By Illinois Review
Illinois Gov. JB Pritzker has signed House Bill 767 – a sweeping new law that hands unprecedented vaccine authority to the Illinois Department of Public Health and sidelines federal guidelines whenever they don’t align with Democratic politics.
The move is being hailed by Democrats as “science-driven,” but for parents and taxpayers, the bill marks yet another expansion of state power over family medical decisions.
Pritzker staged the signing ceremony in Chicago’s West Loop, surrounded by Democratic lawmakers and public health activists. But instead of focusing on the law’s actual provisions, the governor used the moment to attack the Trump administration and smear critics of government overreach.
“While RFK Jr. and his QAnon-inspired colleagues are running around Washington,” Pritzker said, “Illinois is stepping up to protect the health of our people.”
This was not a public health announcement – it was a political broadside.

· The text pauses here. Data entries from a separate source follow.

(** Two orders of two owners' updates give the same list. *)
Lemma orel_commute (t1 t2 : Z) (a b s1 s2 s : list A) :
  t1 <> t2 ->
  Forall2 (orel (fun c => c <> t2)) a s1 -> Forall2 (orel (fun c => c = t1)) b s1 ->
  Forall2 (orel (fun c => c <> t1)) s1 s ->
  Forall2 (orel (fun c => c <> t1)) b s2 -> Forall2 (orel (fun c => c = t2)) a s2 ->
  Forall2 (orel (fun c => c <> t2)) s2 s ->
  a = b.
Proof.
  intros Hne H1. revert b s2 s.
  induction H1 as [|x1 y1 a s1 R1 H1 IH]; intros b s2 s H2 H3 H4 H5 H6.
  - inversion H2; reflexivity.
  - inversion H2 as [|xb yb b' s1' R2 H2']; subst.
    inversion H3 as [|xs ys s1'' s' R3 H3']; subst.
    inversion H5 as [|xa ya a' s2' R5 H5']; subst.
    inversion H4 as [|xb' y2 b'' s2'' R4 H4']; subst.
    inversion H6 as [|x2 ys' s2''' s'' R6 H6']; subst.
    f_equal; [|eapply IH; eassumption].
    pose proof (orel_owner _ _ _ R1) as O1. pose proof (orel_owner _ _ _ R2) as O2.
    pose proof (orel_owner _ _ _ R3) as O3. pose proof (orel_owner _ _ _ R4) as O4.
    pose proof (orel_owner _ _ _ R5) as O5.
    destruct R1 as [_ E1], R2 as [_ E2], R3 as [_ E3], R4 as [_ E4],
             R5 as [_ E5], R6 as [_ E6].
    destruct (Z.eq_dec (owner x1) t1) as [Ht1|Ht1].
    + rewrite (E1 ltac:(congruence)). symmetry. apply E2. congruence.
    + destruct (Z.eq_dec (owner x1) t2) as [Ht2|Ht2].
      * rewrite (E5 ltac:(congruence)). symmetry. apply E4. congruence.
      * rewrite (E1 ltac:(congruence)), (E3 ltac:(congruence)).
        rewrite (E4 ltac:(congruence)), (E6 ltac:(congruence)). reflexivity.
Qed.

End Ownership.

Definition zrel (P : Z -> Prop) := orel (zone_with_status ZonePending) z_truckId P.
Definition rrel (P : Z -> Prop) := orel (route_with_status RoutePending) r_truckId P.

(** [st'] differs from [st] only in what truck [t] owns. *)
Definition frame_except (t : Z) (st' st : Store) : Prop :=
  Forall2 (zrel (fun c => c <> t)) (zones st') (zones st) /\
  Forall2 (rrel (fun c => c <> t)) (routes st') (routes st) /\
  (forall k, k <> t -> ts_lookup k (truck_state st') = ts_lookup k (truck_state st)).

(** [st1] and [st2] agree on what truck [t] owns (and on all static data). *)
Definition agree_on (t : Z) (st1 st2 : Store) : Prop :=
  Forall2 (zrel (fun c => c = t)) (zones st1) (zones st2) /\
  Forall2 (rrel (fun c => c = t)) (routes st1) (routes st2) /\
  ts_lookup t (truck_state st1) = ts_lookup t (truck_state st2).

Lemma zrel_owner P x y : zrel P x y -> z_truckId x = z_truckId y.
Proof. apply (orel_owner (zone_with_status ZonePending) z_truckId (fun _ => eq_refl)). Qed.
Lemma rrel_owner P x y : rrel P x y -> r_truckId x = r_truckId y.
Proof. apply (orel_owner (route_with_status RoutePending) r_truckId (fun _ => eq_refl)). Qed.

Lemma zrel_refl_all P l : Forall2 (zrel P) l l.
Proof. apply orel_refl_all. Qed.
Lemma rrel_refl_all P l : Forall2 (rrel P) l l.
Proof. apply orel_refl_all. Qed.

Lemma frame_refl (t : Z) (st : Store) : frame_except t st st.
Proof. split; [apply zrel_refl_all | split; [apply rrel_refl_all | auto]]. Qed.

Lemma frame_trans (t : Z) (a b c : Store) :
  frame_except t a b -> frame_except t b c -> frame_except t a c.
Proof.
  intros [Z1 [R1 T1]] [Z2 [R2 T2]]. split; [|split].
  - eapply orel_trans_all; eauto; reflexivity.
  - eapply orel_trans_all; eauto; reflexivity.
  - intros k Hk. rewrite T1, T2; auto.
Qed.

Lemma frame_ts_set (t : Z) (s : TruckState) (st : Store) : frame_except t (ts_set t s st) st.
Proof.
  split; [apply zrel_refl_all | split; [apply rrel_refl_all|]].
  intros k Hk. apply ts_lookup_insert_other. auto.
Qed.

Lemma frame_init (t : Z) (r : bool) (st : Store) :
  frame_except t (init_truck_state_if_needed t r st) st.
Proof.
  unfold init_truck_state_if_needed. destruct (_ || _); [apply frame_ts_set | apply frame_refl].
Qed.

Lemma find_index_nth {A} (p : A -> bool) (l : list A) i x :
  find_index p l = Some (i, x) -> nth_error l i = Some x /\ p x = true.
Proof.
  revert i. induction l as [|y r IH]; intros i H; simpl in H; [discriminate|].
  destruct (p y) eqn:Ey; [inversion H; subst; auto|].
  destruct (find_index p r) as [[j w]|] eqn:Er; [|discriminate].
  inversion H; subst. simpl. apply IH. reflexivity.
Qed.

Lemma frame_update_route_status (t : Z) (st : Store) :
  frame_except t (update_route_status t st) st.
Proof.
  unfold update_route_status.
  destruct (get_route_for_truck t st) as [[i r]|] eqn:E; [|apply frame_refl].
  apply find_index_nth in E. destruct E as [Hn Hp]. apply Z.eqb_eq in Hp.
  split; [apply zrel_refl_all | split; [|auto]]. simpl.
  apply orel_modify_frame; try (intros; reflexivity).
  intros x Hx Hne. exfalso. apply Hne. rewrite Hn in Hx. injection Hx as <-. exact Hp.
Qed.

Definition zbb_ok (t : Z) (zbb : list (Z * nat)) (zs : list Zone) : Prop :=
  forall b i x, zbb_lookup b zbb = Some i -> nth_error zs i = Some x -> z_truckId x = t.

Lemma frame_set_zone (t : Z) (zbb : list (Z * nat)) (i : nat) (b : Z) (s : ZoneStatus)
  (a c : Store) :
  zbb_ok t zbb (zones a) -> zbb_lookup b zbb = Some i -> zones a = zones c ->
  frame_except t (set_zones (modify_nth i (zone_with_status s) (zones a)) c) c.
Proof.
  intros Hok Hb Hac. split; [|split; [apply rrel_refl_all | auto]]. simpl.
  rewrite Hac. apply orel_modify_frame; try (intros; reflexivity).
  intros x Hx Hne. rewrite <- Hac in Hx. pose proof (Hok _ _ _ Hb Hx). simpl in Hne. congruence.
Qed.

Lemma Forall2_nth_error_l {A B} (R : A -> B -> Prop) l1 l2 i x :
  Forall2 R l1 l2 -> nth_error l1 i = Some x -> exists y, nth_error l2 i = Some y /\ R x y.
Proof.
  intro H. revert i. induction H as [|a b l1 l2 Hab H IH]; intros [|i] Hx; simpl in Hx;
    try discriminate.
  - injection Hx as <-. exists b. auto.
  - apply IH. exact Hx.
Qed.

Lemma zbb_ok_transport (t : Z) (P : Z -> Prop) zbb (zs zs' : list Zone) :
  Forall2 (zrel P) zs' zs -> zbb_ok t zbb zs -> zbb_ok t zbb zs'.
Proof.
  intros H Hok b i x Hb Hx.
  destruct (Forall2_nth_error_l _ _ _ _ _ H Hx) as [y [Hy Rxy]].
  rewrite (zrel_owner _ _ _ Rxy). eapply Hok; eauto.
Qed.

Lemma zbb_lookup_in (b : Z) (l : list (Z * nat)) :
  forall acc i, fold_left (fun acc '(b', i) => if Z.eqb b' b then Some i else acc) l acc = Some i ->
  acc = Some i \/ In (b, i) l.
Proof.
  induction l as [|[b' j] r IH]; intros acc i H; simpl in H; [auto|].
  destruct (IH _ _ H) as [Ha|Ha]; [|right; right; exact Ha].
  destruct (Z.eqb_spec b' b); [subst; inversion Ha; subst; right; left; reflexivity|].
  left. exact Ha.
Qed.

Lemma zone_positions_in (t : Z) (zs : list Zone) :
  forall n b i, In (b, i) (zone_positions t n zs) ->
  exists x, nth_error zs (i - n) = Some x /\ z_truckId x = t /\ (n <= i)%nat.
Proof.
  induction zs as [|z r IH]; intros n b i H; simpl in H; [contradiction|].
  destruct (Z.eqb_spec (z_truckId z) t) as [Ht|Ht].
  - destruct H as [H|H].
    + inversion H; subst. rewrite Nat.sub_diag. exists z. auto.
    + destruct (IH _ _ _ H) as [x [Hx [Hxt Hle]]]. exists x.
      replace (i - n)%nat with (S (i - S n)) by lia. auto with arith.
  - destruct (IH _ _ _ H) as [x [Hx [Hxt Hle]]]. exists x.
    replace (i - n)%nat with (S (i - S n)) by lia. auto with arith.
Qed.

Lemma zone_by_bin_ok (t : Z) (st : Store) : zbb_ok t (zone_by_bin t st) (zones st).
Proof.
  intros b i x Hb Hx. unfold zbb_lookup in Hb.
  destruct (zbb_lookup_in _ _ _ _ Hb) as [Hn|Hin]; [discriminate|].
  destruct (zone_positions_in _ _ _ _ _ Hin) as [y [Hy [Hyt _]]].
  rewrite Nat.sub_0_r in Hy. congruence.
Qed.

Lemma agree_ts_set (t : Z) (s : TruckState) (a b : Store) :
  agree_on t a b -> agree_on t (ts_set t s a) (ts_set t s b).
Proof.
  intros [HZ [HR _]]. split; [exact HZ | split; [exact HR|]].
  rewrite !ts_lookup_set. reflexivity.
Qed.

Lemma agree_init (t : Z) (r : bool) (a b : Store) :
  agree_on t a b -> agree_on t (init_truck_state_if_needed t r a) (init_truck_state_if_needed t r b).
Proof.
  intro H. pose proof H as [_ [_ HT]].
  unfold init_truck_state_if_needed. rewrite HT.
  destruct (_ || _); [apply agree_ts_set|]; exact H.
Qed.

Lemma agree_ts_get (t : Z) (a b : Store) : agree_on t a b -> ts_get t a = ts_get t b.
Proof. intros [_ [_ HT]]. unfold ts_get. rewrite HT. reflexivity. Qed.

Lemma agree_get_route (t : Z) (a b : Store) :
  agree_on t a b -> get_route_for_truck t a = get_route_for_truck t b.
Proof.
  intros [_ [HR _]]. unfold get_route_for_truck.
  exact (orel_find_owner (route_with_status RoutePending) r_truckId (fun _ => eq_refl) t _ _ HR).
Qed.
Lemma kguarded_star cl cl' R (k : cont) :
  (forall c, in_class cl c = true -> in_class cl' c = false) ->
  kguarded cl (m R k) -> kguarded cl (m (Star cl' ⋅ R) k).
Proof.
  intros Hd Hk p c t mk Hc. rewrite m_seq.
  change (m (Star cl') (m R k) p (String c t) mk)
    with (star cl' (fun p' t' => m R k p' t' mk) p (String c t)).
  cbn [star]. rewrite (Hd c Hc). now apply Hk.
Qed.

Lemma lit_digits_none c0 p n t :
  is_digits n = true -> is_digit c0 = false -> lit (String c0 p) (n +:+ t) = None.
Proof.
  intros Hn Hc0. apply is_digits_parts in Hn as [Hne Hn].
  destruct n as [|c n]; [discriminate|]. rewrite app_cons. cbn in *.
  apply andb_true_iff in Hn as [Hc _].
  destruct (Ascii.eqb_spec c0 c) as [->|]; [congruence|reflexivity].
Qed.

Lemma app_nil_r (s : string) : s +:+ "" = s.
Proof. induction s as [|c s IH]; [reflexivity|]. rewrite app_cons. now f_equal. Qed.

Lemma strip_wrap_digits u c n :
  hd u = Some c -> is_space c = false -> is_digits n = true ->
  strip (u +:+ n) = u +:+ n.
Proof.
  intros Hu Hc Hn. apply is_digits_parts in Hn as [Hne Hn].
  destruct u as [|c' u]; [discriminate|]. injection Hu as ->.
  rewrite app_cons, strip_nonspace by exact Hc. f_equal.
  revert u. induction n as [|d n IH]; [discriminate|]. intros u.
  cbn in Hn. apply andb_true_iff in Hn as [Hd Hn].
  rewrite rstrip_app_nonspace by now apply digit_not_space. f_equal. f_equal.
  destruct n as [|e n]; [reflexivity|].
  specialize (IH eq_refl Hn ""). rewrite !app_nil_l in IH. exact IH.
Qed.

Lemma scan_call_empty open t : scan_call open (open +:+ ")" +:+ t) = None.
Proof. unfold scan_call. now rewrite lit_same. Qed.

End CountFacts.

Module StripFacts.
Import Py Re Conv Shape Text ReFacts ConvFacts TextFacts ShapeFacts.

Lemma lstrip_gap g t : all_in CSpace g = true -> lstrip (g +:+ t) = lstrip t.
Proof.
  induction g as [|c g IH]; [reflexivity|]. cbn [all_in in_class].
  intros H. apply andb_true_iff in H as [Hc Hg].
  rewrite app_cons. cbn [lstrip]. rewrite Hc. now apply IH.
Qed.

Lemma rstrip_gap_only g : all_in CSpace g = true -> rstrip g = "".
Proof.
  induction g as [|c g IH]; [reflexivity|]. cbn [all_in in_class].
  intros H. apply andb_true_iff in H as [Hc Hg].
  cbn [rstrip]. now rewrite IH, Hc.
Qed.

Lemma rstrip_gap s g : all_in CSpace g = true -> rstrip (s +:+ g) = rstrip s.
Proof.
  intros Hg. induction s as [|c s IH].
  - rewrite app_nil_l. now apply rstrip_gap_only.
  - rewrite app_cons. cbn [rstrip]. now rewrite IH.
Qed.

Lemma lstrip_app_gap s g :
  all_in CSpace g = true ->
  lstrip (s +:+ g) = lstrip s +:+ g \/ (lstrip s = "" /\ lstrip (s +:+ g) = "").
Proof.
  intros Hg. induction s as [|c s IH].
  - right. split; [reflexivity|]. rewrite app_nil_l.
    rewrite <- (CountFacts.app_nil_r g), lstrip_gap by exact Hg. reflexivity.
  - rewrite app_cons. cbn [lstrip]. destruct (is_space c); [exact IH|].
    left. now rewrite app_cons.
Qed.

Lemma strip_gaps g1 s g2 :
  all_in CSpace g1 = true -> all_in CSpace g2 = true ->
  strip (g1 +:+ s +:+ g2) = strip s.
Proof.
  intros H1 H2. unfold strip. rewrite lstrip_gap by exact H1.
  destruct (lstrip_app_gap s g2 H2) as [->|[-> ->]]; [|reflexivity].
  now apply rstrip_gap.
Qed.

End StripFacts.

(* ===================================================================== *)
(** ** More on the batch loop *)
(* ===================================================================== *)

Module BatchMore.
Import Py Re Conv Batch BatchSpec ReFacts ConvFacts BatchFacts.
(** *** The registry and the selection *)

Definition factory : Type :=
  dockertypes.Info → DaemonDB → option Storage * option error.

Definition OverlayFsFactory : factory :=
  λ _ _,
    let driver := {| overlay_rootPath := filepath.Join [utils_HYPER_ROOT; "overlay"] |} in
    (Some (Storage_overlay driver), None).

Definition RawBlockFactory : factory :=
  λ _ _,
    let driver := {| rawblock_rootPath := filepath.Join [utils_HYPER_ROOT; "rawblock"] |} in
    (Some (Storage_rawblock driver), None).

Definition StorageDrivers : gmap string factory :=
  <["overlay" := OverlayFsFactory]> (<["rawblock" := RawBlockFactory]> ∅).

Definition StorageFactory (sysinfo : dockertypes.Info) (db : DaemonDB)
  : option Storage * option error :=
  match StorageDrivers !! dockertypes.Driver sysinfo with
  | Some factory => factory sysinfo db
  | None =>
      (None,
       Some (fmt_Errorf ("hyperd can not support docker's backing storage: "
                         ++ dockertypes.Driver sysinfo)))
  end.

End Daemon.

(** ** What can be observed of a host *)

(** Mounts stack: mounting twice on one mount point takes two unmounts to
    clear it.  The observations count them. *)
Class HostView (Host : Type) : Type := {
  (** union mounts currently placed on a mount point *)
  mount_count : string → Host → nat;
  (** raw-block images currently attached under [(mntDir, id)] *)
  attach_count : string → string → Host → nat;
  (** the permission bits a directory was created with, [None] when there
      is no such directory *)
  dir_perm : string → Host → option Z
}.

(** ** A reference host *)

Fixpoint occurrences {A} `{EqDecision A} (x : A) (l : list A) : nat :=
  match l with
  | [] => 0%nat
  | y :: l' => ((if decide (x = y) then 1 else 0) + occurrences x l')%nat
  end.

Fixpoint remove_first {A} `{EqDecision A} (x : A) (l : list A) : list A :=
  match l with
  | [] => []
  | y :: l' => if decide (x = y) then l' else y :: remove_first x l'
  end.

(** The part of the environment that does not change while the daemon runs:
    where the daemon keeps its data, and what goes wrong on this machine. *)
Record Env : Type := {
  env_HYPER_ROOT : string;
  env_DEFAULT_DM_VOL_SIZE : Z;
  (** containers whose layer data is absent: their union mount fails *)
  missing_layers : gset string;
  (** mount points the kernel refuses to release *)
  busy : gset string;
  (** paths that cannot be created or written *)
  protected : gset string
}.

Record RefHost : Type := {
  mounts : list string;
  attached : list (string * string);
  dirs : gmap string Z;
  images : gmap string (string * Z);
  injected : list (string * io_Reader * Z * Z * Z);
  glog : list string
}.
(** ** [spendUTXOs] *)

Lemma spendUTXOs_enough target w :
  target <= balance w →
  spendUTXOs sign target w =
  match spend_loop sign target (addresses w) (mkLoopState (coins w) 0 0 []) with
  | inr st => Returns (mkWallet (remaining st) (addresses w) (kp w))
                      (mkSpend (inputs st) (changeAmount st))
  | inl (e, st) => Throws (mkWallet (remaining st) (addresses w) (kp w)) e
  end.
Proof.
  intros Hle. unfold spendUTXOs.
  rewrite Z.gtb_ltb. by destruct (Z.ltb_spec (balance w) target); [lia|].
Qed.



(** C9.  When no coin has a negative amount, [spendUTXOs(0)] returns, with
    no input and no change, and leaves the wallet as it was. *)
Theorem C9_spend_zero w :
  Forall (fun c => 0 <= amount (output c)) (coins w) →
  spendUTXOs sign 0 w = Returns w (mkSpend [] 0).
Proof.
  intros Hpos. apply sum_amounts_nonneg in Hpos. rewrite <- balance_sum in Hpos.
  rewrite spendUTXOs_enough by done.
  rewrite spend_loop_step.
  assert (loop_step sign 0 (addresses w) (mkLoopState (coins w) 0 0 [])
          = Exit (mkLoopState (coins w) 0 0 [])) as ->.
  { unfold loop_step. simpl. by destruct (last (coins w)). }
  simpl. by destruct w.
Qed.


(** The call returns when the request is within the balance and the input
    of every coin held can be built. *)
Lemma spendUTXOs_returns target w :
  target <= balance w →
  Forall (fun c => can_spend sign (addresses w) c = true) (coins w) →
  ∃ w' r, spendUTXOs sign target w = Returns w' r.
Proof.
  intros Hbal Hall. rewrite spendUTXOs_enough by done.
  destruct (spend_loop_no_throw target (addresses w) (coins w) 0 0 [] Hall)
    as [st' ->].
  by eexists _, _.
Qed.

(** Each input carries the transaction ID and the output index of its coin. *)
Lemma spends_reference book c i :
  spends sign book c i → inTxID i = txID c ∧ inOutputIndex i = outputIndex c.
Proof.
  unfold spends, make_input.
  destruct (is_undefined _); [done|].
  destruct (sign _ _); [|done]. by intros [= <-].
Qed.

(** ** [addUTXO] and [balance] *)

Lemma addUTXO_Returns_inv utxo tx idx w w' u :
  addUTXO utxo tx idx w = Returns w' u →
  get (addresses w) (address utxo) ≠ VUndefined ∧
  w' = mkWallet (mkCoin utxo tx idx :: coins w) (addresses w) (kp w).
Proof.
  unfold addUTXO.
  destruct (get (addresses w) (address utxo)) eqn:Hget; simpl; [done|..];
    by intros [= <-].
Qed.

Lemma ingest_Returns_inv l :
  ∀ w w' u,
    ingest l w = Returns w' u →
    coins w' = rev l ++ coins w ∧ addresses w' = addresses w ∧ kp w' = kp w.
Proof.
  induction l as [|c l IH]; intros w w' u; simpl.
  - by intros [= <-].
  - destruct (addUTXO _ _ _ w) as [w1 []|w1 e] eqn:Hadd; [|done].
    apply addUTXO_Returns_inv in Hadd as [_ ->].
    intros (-> & -> & ->)%IH. simpl.
    rewrite <- app_assoc. by destruct c.
Qed.

(** ** The [addresses] object *)

Lemma object_prototype_off_chain a :
  a ∉ object_prototype_names → object_prototype a = VUndefined.
Proof.
  intros Ha. unfold object_prototype. by rewrite bool_decide_eq_false_2.
Qed.

Lemma object_prototype_not_key_pair a k : object_prototype a ≠ VKeyPair k.
Proof. unfold object_prototype. by case_bool_decide. Qed.

Lemma get_set_eq o a k : get (set o a k) a = VKeyPair k.
Proof.
  unfold set. destruct (decide _) as [[-> Hown]|_]; unfold get; simpl.
  - by rewrite Hown.
  - by rewrite lookup_insert_eq.
Qed.

(** A registered address stays registered when a key pair is stored. *)
Lemma registered_set o a k b : registered o b → registered (set o a k) b.
Proof.
  intros [kb Hb].
  destruct (decide (b = a)) as [->|Hne]; [exists k; apply get_set_eq|].
  unfold set. destruct (decide _) as [[-> Hown]|_].
  - revert Hb. unfold registered, get. simpl.
    destruct (own o !! b) as [k'|]; [by exists k'|].
    destruct (proto o) as [k0|]; repeat case_match; intros Hb;
      try done; try (by eexists); by apply object_prototype_not_key_pair in Hb.
  - exists kb. revert Hb. unfold get. simpl. by rewrite lookup_insert_ne.
Qed.

(** A name that has a value keeps having one when a key pair is stored. *)
Lemma defined_set o a k b :
  get o b ≠ VUndefined → get (set o a k) b ≠ VUndefined.
Proof.
  intros Hb.
  destruct (decide (b = a)) as [->|Hne]; [by rewrite get_set_eq|].
  unfold set. destruct (decide _) as [[-> Hown]|_].
  - revert Hb. unfold get. simpl. destruct (own o !! b) as [k'|]; [done|].
    destruct (proto o) as [k0|]; repeat case_match; done.
  - revert Hb. unfold get. simpl. by rewrite lookup_insert_ne.
Qed.

(** Off the prototype chain, a name has a value only if it is registered. *)
Lemma get_off_chain o a :
  a ∉ chain_names → get o a = VUndefined ∨ registered o a.
Proof.
  intros Ha. unfold chain_names in Ha. rewrite elem_of_app in Ha.
  assert (a ∉ object_prototype_names) as Hobj by tauto.
  assert (a ≠ "public" ∧ a ≠ "private") as [Hpub Hpriv].
  { split; intros ->; apply Ha; right; set_solver. }
  assert (a ≠ "__proto__") as Hproto.
  { intros ->. apply Hobj. unfold object_prototype_names. set_solver. }
  unfold registered, get. destruct (own o !! a) as [k'|]; [right; by exists k'|].
  left. destruct (proto o); repeat case_match; try done;
    by apply object_prototype_off_chain.
Qed.

Lemma spendUTXOs_addresses target w :
  addresses (wallet_after (spendUTXOs sign target w)) = addresses w.
Proof.
  unfold spendUTXOs. destruct (target >? balance w); [done|].
  by destruct (spend_loop _ _ _ _) as [[e st']|st'].
Qed.

(** Whatever its outcome, [spendUTXOs] keeps a prefix of the array. *)
Lemma spendUTXOs_coins target w :
  ∃ gone, coins w = coins (wallet_after (spendUTXOs sign target w)) ++ gone.
Proof.
  unfold spendUTXOs. destruct (target >? balance w).
  { exists []. by rewrite app_nil_r. }
  destruct (spend_loop _ _ _ _) as [[e st']|st'] eqn:Hrun.
  - apply spend_loop_throws in Hrun as (consumed & c & new & -> & _).
    by eexists.
  - apply spend_loop_returns in Hrun as (consumed & new & -> & _).
    by eexists.
Qed.

Lemma addUTXO_addresses utxo tx idx w :
  addresses (wallet_after (addUTXO utxo tx idx w)) = addresses w.
Proof. unfold addUTXO. by destruct (is_undefined _). Qed.

(** No operation takes a registered address out of [addresses]. *)
Lemma registered_run_op w o b :
  registered (addresses w) b →
  registered (addresses (run_op sign calcAddress w o)) b.
Proof.
  intros Hb. destruct o as [|utxo tx idx|target|k|a]; simpl; try done.
  - by rewrite addUTXO_addresses.
  - by rewrite spendUTXOs_addresses.
  - by apply registered_set.
Qed.

Lemma registered_run_ops ops :
  ∀ w b, registered (addresses w) b →
         registered (addresses (run_ops sign calcAddress w ops)) b.
Proof.
  induction ops as [|o ops IH]; intros w b Hb; simpl; [done|].
  by apply IH, registered_run_op.
Qed.
(** [dkgResultSubmitter.SubmitResult] of the node. The deferred
    [Unsubscribe] is the last effect of every return past the
    subscription. *)
Definition SubmitResult
  (timeline : list (moment DKGResultSubmittedEvent))
  (memberIndex : Z) (result : Result)
  (signatures : gmap Z (list Byte.byte)) (startBlockNumber : Z)
  : list effect * progress unit :=
  let config := GetConfig chain in
  if Z.of_nat (size signatures) <? HonestThreshold config then
    ([], Returned (Err (Errorf
       "could not submit result with [%v] signatures for signature honest threshold [%v]")))
  else
    match GetDKGState chain with
    | Err e =>
        ([Unsubscribed],
         Returned (Err (Wrapf "could not check DKG state: [%w]" e)))
    | Panic reason => ([Unsubscribed], Returned (Panic reason))
    | Ok dkgState =>
        if negb (bool_decide (dkgState = AwaitingResult)) then
          ([Unsubscribed], Returned (Ok tt))
        else
          match setupEligibilityQueue startBlockNumber memberIndex with
          | Err e =>
              ([Unsubscribed],
               Returned (Err (Wrapf "cannot set up eligibility queue: [%w]" e)))
          | Panic reason => ([Unsubscribed], Returned (Panic reason))
          | Ok submitterEligibleHeight =>
              match select submitterEligibleHeight timeline with
              | None => ([], Blocked)
              | Some (HeightReached blockNumber) =>
                  match ResultGroupPublicKeyBytes result with
                  | Err e =>
                      ([Unsubscribed; Unsubscribed],
                       Returned (Err (Wrapf "cannot get public key bytes [%w]" e)))
                  | Panic reason =>
                      ([Unsubscribed; Unsubscribed], Returned (Panic reason))
                  | Ok publicKeyBytes =>
                      ([Unsubscribed;
                        SubmitDKGResultCalled blockNumber memberIndex;
                        Unsubscribed],
                       Returned
                         match SubmitDKGResult chain memberIndex result signatures with
                         | Some e => Err e
                         | None => Ok tt
                         end)
                  end
              | Some (Notified _) => ([Unsubscribed], Returned (Ok tt))
              end
          end
    end.

End WithChain.

End Node.

(* ===================================================================== *)
(** ** pkg/tbtc/dkg_submit.go                                             *)
(* ===================================================================== *)

Module DkgSubmit.
Import Waiting Tbtc.

(** [GroupParameters], declared next to the chain interfaces of pkg/tbtc. *)
Record GroupParameters : Type := {
  GroupSize : Z;
  GroupQuorum : Z;
  HonestThreshold : Z
}.

(** [*dkg.Result], by what its methods return. *)
Record Result : Type := {
  ResultGroupPublicKey : outcome Bitcoin.PublicKey;
  OperatingMemberIndexes : list Z;
  ResultMisbehavedMembersIndexes : list Z
}.

Record BlockCounter : Type := {
  CurrentBlock : outcome Z
}.

Record Chain : Type := {
  GetDKGState : outcome DKGState;
  AssembleDKGResult :
    Z -> Bitcoin.PublicKey -> list Z -> list Z -> gmap Z (list Byte.byte) ->
    GroupSelectionResult -> outcome DKGChainResult;
  IsDKGResultValid : DKGChainResult -> outcome bool;
  GetBlockCounter : outcome BlockCounter;
  SubmitDKGResult : DKGChainResult -> option error
}.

And it perfectly captures what HB 767 is really about: power, not science.
The law creates a new Illinois Immunization Advisory Committee that will craft state-specific vaccine schedules, separate from – and in some cases opposed to – federal CDC recommendations.
For years, Democrats insisted we “follow the CDC.” Now, with President Donald Trump cleaning house at the CDC’s Advisory Committee on Immunization Practices (ACIP) and restoring public trust after years of mandates and mismanagement, Illinois Democrats have suddenly decided they know better.
HB 767 also lowers the minimum age for COVID-19 and flu shots at pharmacies from 7 to 3 years old – a major shift pushed through despite years of questions from parents.
The law forces insurance companies to cover any vaccine the new committee recommends, ensuring Illinois families foot the bill for whatever mandates Springfield decides to issue next.
Democrats claim the law is necessary because the federal government is reconsidering certain vaccine recommendations, including past COVID guidance for healthy children and pregnant women. But instead of acknowledging that Washington is correcting years of overreach, Pritzker accuses federal experts of pushing “misinformation.”
Republicans unanimously opposed HB 767, calling it heavy-handed, political, and a threat to parental rights. They warned it gives state bureaucrats unchecked power over medical decisions that should remain between parents and doctors. But Democrats forced the bill through during the fall veto session on a strict party-line vote.
The timing is no accident. HB 767 lands just days before ACIP meets to evaluate national vaccine schedules. Rather than consider federal updates, Pritzker wants Illinois to be able to ignore them entirely.
Supporters, including the Illinois State Medical Society, insist the bill protects “evidence-based practices.” But critics see the writing on the wall. Once the state has its own independent authority over vaccine guidelines, nothing stops Springfield from imposing new requirements – even if federal experts take a more cautious approach.
This is the same Democratic Party that refuses to protect unborn children, undermines parental rights in schools, and mismanages public safety while pouring resources into illegal migrants.
Now they want even more control over children’s medical decisions.
Illinois families deserve transparency, choice, and leaders who protect all children – born and unborn – instead of scoring political points.
HB 767 isn’t about health. It’s about control. And Pritzker just grabbed more of it.